Learning to Roll with It
Of course, one of the challenges — and some would say, one of the joys — of working with kids is never knowing what they, their siblings or classmates will try next.
“We don’t condone climbing all over the chair,” Doherty smiles, “but the reality is, that’s what kids do.
“Part of development is peer interaction. A significant portion of our social skills come from that peer interaction, so we want children who have a disability to be accepted by their peers and be involved with their peers and all those things that happen at recess, all those things that happen in class, all those things that happen in the neighborhood.”

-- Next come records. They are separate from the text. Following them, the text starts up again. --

(* ===== verification/_CoqProject ===== *)
-Q . S2P
Prelude.v
Wire.v
Frame.v
Datagram.v
GoString.v
Crypto.v
Auth.v
Limits.v
RingBuffer.v
Wheel.v
Store.v
Metrics.v
RelayConn.v
RelayManager.v
RelayHTTP.v
Server.v
Handshake.v
TCPSession.v
Session.v
SessionUDP.v
SessionInv.v
SessionPipe.v
Config.v
Transit.v
TransitTCP.v
ClientConfig.v
Client.v
ClientRelay.v
ClientTCP.v
ClientQUIC.v
ClientCalls.v
EndToEnd.v
Ownership.v
TransitRun.v
ServerRun.v
Socks.v
Certs.v
Gateway.v
TransitMain.v
SocksPolicy.v
SocksConn.v
SocksUDP.v
SocksRun.v
TunPool.v
TunConn.v
TunPolicy.v
TunRefs.v
TunUDP.v
TunSystem.v
Bench.v
Smoke.v
BenchReport.v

Morgan suggests there are all kinds of high-tech and low-tech ways to protect seating & mobility equipment, whether it’s choosing reinforced components with fewer moving parts… or Mom putting plastic cling-wrap around the joystick and charging port if a kid will briefl y be out in the rain. Yes, Morgan suggests educating parents about how different environments can impact a child’s wheelchair and what parts, such as electronics, are particularly vulnerable.
But at the end of the day, kids will be kids…and one of them might try to drive his immobile, tied-down chair while the bus is moving.
“It’s almost impossible to predict the kinds of things that kids might do because kids are so very unpredictable,” Morgan says. “It doesn’t mean the chair’s not right for the kid. It’s just him being a kid, and we’re going to learn from this for the next time, and we’re going to put a circuit-breaker on when he’s on the bus so he can’t turn the chair on and move the motors.
“Expect the unexpected,” Morgan says, “and go with it.”